_The problem_:
Word for word, restate every line of the material.
□ □ □ □
(* ===== verification/AggregatesTheory.v ===== *)
(** * Merged partial aggregates are the aggregates (query_runtime/src/lakehouse_serving.rs)

    When the SQL engine answers the partial query of each file group with the aggregates
    of the rows of the group, what is merged is the aggregates of all the rows, in
    whatever order the groups arrive.  Sums are exact: the theorems ask for integers whose
    absolute values add up to at most [2 ^ 53]. *)

From S2P Require Import Prelude Text StableSort Schema Json JsonText FileSet Contract QueryPath Float Pruning Planner SnapshotCodec SnapshotLookup SnapshotLookupTheory SnapshotServing TopK TopKTheory Aggregates.

Module AggregatesTheory.
Import SnapshotLookupTheory TopKTheory.

(** ** The aggregates of some rows *)

Definition int_of (v : Value) : Z := match v with VNumber (PosInt n) | VNumber (NegInt n) => n | _ => 0%Z end.

Definition total (w : Object → Z) (rows : list Object) : Z := foldr (λ row n, w row + n)%Z 0%Z rows.
Definition isum (field : string) : list Object → Z := total (λ row, int_of (get_or_null field row)).
Definition ncount (field : string) : list Object → Z := total (λ row, if is_null (get_or_null field row) then 0%Z else 1%Z).
Definition wsum (field : string) : list Object → Z := total (λ row, Z.abs (int_of (get_or_null field row))).
(** SRC query_runtime/src/lakehouse_serving.rs:1191-1316 load_serving_context *)
Definition load_serving_context (w : W) (table_name : string) : srv ServingExecutionContext :=
  description ← require (sp_describe_table w table_name) 404 "Table not found";
  checkpoint_id ← require (sp_get_published_active_servable_checkpoint w (td_name description)) 404 "No checkpoint available for table";
  checkpoint ← require (sp_get_checkpoint w (new_descriptor (td_name description) checkpoint_id)) 404 "Checkpoint metadata was not found";
  iceberg_metadata ← ok_or (cp_iceberg_metadata checkpoint) (Err (mkServingQueryError 422 "Serving queries currently require Iceberg-backed storage"));
  files ← no_error (as_file_tuples (im_files iceberg_metadata));
  speedboat_files ← no_error (match cp_speedboat_metadata checkpoint with Some metadata => as_file_tuples (sm_files metadata) | None => Ok [] end);
  let delete_files := match cp_deletes_metadata checkpoint with Some metadata => dm_files metadata | None => [] end in
  let file_stats := collect ((λ stats, (fst_file_path stats, stats)) <$> im_file_stats iceberg_metadata) in
  let extension_files := flatten_extension_files checkpoint in
  let exact_artifact_fields := exact_artifact_fields (im_table_schema iceberg_metadata) in
  let serving := default (mkServingTableConfig []) (td_serving description) in
  let access_artifacts := append_exact_sidecar_artifacts (im_access_artifacts iceberg_metadata) (files ++ speedboat_files) extension_files exact_artifact_fields in
  let access_artifacts := append_secondary_pattern_artifacts access_artifacts serving (im_sort_order iceberg_metadata) in
  let metadata_snapshot_cached :=
    match im_snapshot_id iceberg_metadata ≫= parse_i64 with
    | Some snapshot_id => iceberg_table_metadata_cache_contains "default" table_name snapshot_id
    | None => false
    end in
  Ok (mkServingContext description (new_descriptor table_name checkpoint_id) (im_table_schema iceberg_metadata) files speedboat_files delete_files file_stats
        (im_partition_spec iceberg_metadata) (im_sort_order iceberg_metadata) access_artifacts extension_files exact_artifact_fields (im_snapshot_id iceberg_metadata)
        metadata_snapshot_cached).

(** The answer; the counters that are copied from the plan are the plan's, and the
    statistics of the bulk cache are left out. *)
(** SRC query_runtime/src/lakehouse_serving.rs:89-134 ServingQueryResponse *)
Record ServingQueryResponse : Type := mkQueryResponse {
  qr_table : string;
  qr_snapshot_id : option string;
  qr_plan : ServingPlan;
  qr_reason : option string;
  qr_files_selected : nat;
  qr_estimated_bytes : Z;
  qr_artifacts_used : list string;
  qr_rows : list Value;
}.

(** An answer that is only the plan. *)
Definition plan_response (context : ServingExecutionContext) (plan : ServingPlan) (reason : option string) : ServingQueryResponse :=
  mkQueryResponse (td_name (sx_description context)) (sx_snapshot_id context) plan reason (pl_files_selected plan) (pl_estimated_bytes plan) (pl_artifacts_used plan) [].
□ □ □ □
_Finished exercise_:
(* ===== verification/AggregatesTheory.v ===== *)
(** * Merged partial aggregates are the aggregates (query_runtime/src/lakehouse_serving.rs)

    When the SQL engine answers the partial query of each file group with the aggregates
    of the rows of the group, what is merged is the aggregates of all the rows, in
    whatever order the groups arrive.  Sums are exact: the theorems ask for integers whose
    absolute values add up to at most [2 ^ 53]. *)

From S2P Require Import Prelude Text StableSort Schema Json JsonText FileSet Contract QueryPath Float Pruning Planner SnapshotCodec SnapshotLookup SnapshotLookupTheory SnapshotServing TopK TopKTheory Aggregates.

Module AggregatesTheory.
Import SnapshotLookupTheory TopKTheory.

(** ** The aggregates of some rows *)

Definition int_of (v : Value) : Z := match v with VNumber (PosInt n) | VNumber (NegInt n) => n | _ => 0%Z end.

Definition total (w : Object → Z) (rows : list Object) : Z := foldr (λ row n, w row + n)%Z 0%Z rows.
Definition isum (field : string) : list Object → Z := total (λ row, int_of (get_or_null field row)).
Definition ncount (field : string) : list Object → Z := total (λ row, if is_null (get_or_null field row) then 0%Z else 1%Z).
Definition wsum (field : string) : list Object → Z := total (λ row, Z.abs (int_of (get_or_null field row))).
(** SRC query_runtime/src/lakehouse_serving.rs:1191-1316 load_serving_context *)
Definition load_serving_context (w : W) (table_name : string) : srv ServingExecutionContext :=
  description ← require (sp_describe_table w table_name) 404 "Table not found";
  checkpoint_id ← require (sp_get_published_active_servable_checkpoint w (td_name description)) 404 "No checkpoint available for table";
  checkpoint ← require (sp_get_checkpoint w (new_descriptor (td_name description) checkpoint_id)) 404 "Checkpoint metadata was not found";
  iceberg_metadata ← ok_or (cp_iceberg_metadata checkpoint) (Err (mkServingQueryError 422 "Serving queries currently require Iceberg-backed storage"));
  files ← no_error (as_file_tuples (im_files iceberg_metadata));
  speedboat_files ← no_error (match cp_speedboat_metadata checkpoint with Some metadata => as_file_tuples (sm_files metadata) | None => Ok [] end);
  let delete_files := match cp_deletes_metadata checkpoint with Some metadata => dm_files metadata | None => [] end in
  let file_stats := collect ((λ stats, (fst_file_path stats, stats)) <$> im_file_stats iceberg_metadata) in
  let extension_files := flatten_extension_files checkpoint in
  let exact_artifact_fields := exact_artifact_fields (im_table_schema iceberg_metadata) in
  let serving := default (mkServingTableConfig []) (td_serving description) in
  let access_artifacts := append_exact_sidecar_artifacts (im_access_artifacts iceberg_metadata) (files ++ speedboat_files) extension_files exact_artifact_fields in
  let access_artifacts := append_secondary_pattern_artifacts access_artifacts serving (im_sort_order iceberg_metadata) in
  let metadata_snapshot_cached :=
    match im_snapshot_id iceberg_metadata ≫= parse_i64 with
    | Some snapshot_id => iceberg_table_metadata_cache_contains "default" table_name snapshot_id
    | None => false
    end in
  Ok (mkServingContext description (new_descriptor table_name checkpoint_id) (im_table_schema iceberg_metadata) files speedboat_files delete_files file_stats
        (im_partition_spec iceberg_metadata) (im_sort_order iceberg_metadata) access_artifacts extension_files exact_artifact_fields (im_snapshot_id iceberg_metadata)
        metadata_snapshot_cached).

(** The answer; the counters that are copied from the plan are the plan's, and the
    statistics of the bulk cache are left out. *)
(** SRC query_runtime/src/lakehouse_serving.rs:89-134 ServingQueryResponse *)
Record ServingQueryResponse : Type := mkQueryResponse {
  qr_table : string;
  qr_snapshot_id : option string;
  qr_plan : ServingPlan;
  qr_reason : option string;
  qr_files_selected : nat;
  qr_estimated_bytes : Z;
  qr_artifacts_used : list string;
  qr_rows : list Value;
}.

(** An answer that is only the plan. *)
Definition plan_response (context : ServingExecutionContext) (plan : ServingPlan) (reason : option string) : ServingQueryResponse :=
  mkQueryResponse (td_name (sx_description context)) (sx_snapshot_id context) plan reason (pl_files_selected plan) (pl_estimated_bytes plan) (pl_artifacts_used plan) [].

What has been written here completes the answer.